Lemma check_inputs_compiled inputs cis names n :
  Forall2 compiled inputs cis -> NoDup (map bi_name inputs) ->
  (forall name, name ∈ map bi_name inputs -> name ∉ names) ->
  check_inputs names n cis = Ok (n + count is_local inputs).
Proof.
  intros Hc. revert names n. induction Hc as [|input ci inputs cis H Hc IH]; intros names n Hnd Hnew; simpl.
  { unfold count. simpl. f_equal. lia. }
  simpl in Hnd, Hnew. apply NoDup_cons in Hnd as [Hout Hnd].
  pose proof (compiled_fields _ _ H) as (Hn & Hr & Hl). destruct H as [(Hslot & _) _].
  rewrite Hn, Hr, (slot_names_agree _ Hslot), bool_decide_false by set_solver. simpl.
  rewrite IH; [|done|set_solver]. f_equal. rewrite Hl. unfold count. simpl.
  destruct (is_local input); simpl; lia.
Qed.

Lemma validate_input_values_Ok inputs cis values artifacts :
  Forall2 compiled inputs cis ->
  is_ok (validate_input_values values artifacts cis) = true <->
  Forall (fun input => exists value, values !! bi_name input = Some value /\ value_fits input value) inputs.
Proof.
  intros Hc. revert artifacts. induction Hc as [|input ci inputs cis [Hw H] Hc IH]; intros artifacts; simpl.
  { done. }
  pose proof (validate_input_value_Ok input ci values artifacts Hw H) as Hone. rewrite Forall_cons, <- Hone.
  destruct (validate_input_value values artifacts ci) as [artifacts'|e]; simpl; [rewrite IH|]; naive_solver.
Qed.

(** The artifacts of a call are its local inputs. *)
Lemma validate_input_values_artifacts cis values artifacts artifacts' :
  validate_input_values values artifacts cis = Ok artifacts' ->
  dom artifacts' = dom artifacts ∪ list_to_set (map in_name (List.filter (fun ci => is_local_input (in_kind ci)) cis)).
Proof.
  revert artifacts. induction cis as [|ci cis IH]; simpl; intros artifacts Hv; open_ok; [set_solver|].
  match goal with H : validate_input_values _ _ _ = _ |- _ => apply IH in H as -> end.
  match goal with H : validate_input_value _ _ _ = _ |- _ => unfold validate_input_value in H end. open_ok.
  destruct (in_kind ci), x0; simpl; repeat split_match; open_ok; try done.
  rewrite dom_insert_L. set_solver.
Qed.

**Goal of the exercise:**
Once you find the line containing "revert artifacts. induction cis", stop: reproduce exactly that line and every line of the data before it, and nothing else.

**Result of this task:**
Lemma check_inputs_compiled inputs cis names n :
  Forall2 compiled inputs cis -> NoDup (map bi_name inputs) ->
  (forall name, name ∈ map bi_name inputs -> name ∉ names) ->
  check_inputs names n cis = Ok (n + count is_local inputs).
Proof.
  intros Hc. revert names n. induction Hc as [|input ci inputs cis H Hc IH]; intros names n Hnd Hnew; simpl.
  { unfold count. simpl. f_equal. lia. }
  simpl in Hnd, Hnew. apply NoDup_cons in Hnd as [Hout Hnd].
  pose proof (compiled_fields _ _ H) as (Hn & Hr & Hl). destruct H as [(Hslot & _) _].
  rewrite Hn, Hr, (slot_names_agree _ Hslot), bool_decide_false by set_solver. simpl.
  rewrite IH; [|done|set_solver]. f_equal. rewrite Hl. unfold count. simpl.
  destruct (is_local input); simpl; lia.
Qed.

Lemma validate_input_values_Ok inputs cis values artifacts :
  Forall2 compiled inputs cis ->
  is_ok (validate_input_values values artifacts cis) = true <->
  Forall (fun input => exists value, values !! bi_name input = Some value /\ value_fits input value) inputs.
Proof.
  intros Hc. revert artifacts. induction Hc as [|input ci inputs cis [Hw H] Hc IH]; intros artifacts; simpl.
  { done. }
  pose proof (validate_input_value_Ok input ci values artifacts Hw H) as Hone. rewrite Forall_cons, <- Hone.
  destruct (validate_input_value values artifacts ci) as [artifacts'|e]; simpl; [rewrite IH|]; naive_solver.
Qed.

(** The artifacts of a call are its local inputs. *)
Lemma validate_input_values_artifacts cis values artifacts artifacts' :
  validate_input_values values artifacts cis = Ok artifacts' ->
  dom artifacts' = dom artifacts ∪ list_to_set (map in_name (List.filter (fun ci => is_local_input (in_kind ci)) cis)).
Proof.
  revert artifacts. induction cis as [|ci cis IH]; simpl; intros artifacts Hv; open_ok; [set_solver|].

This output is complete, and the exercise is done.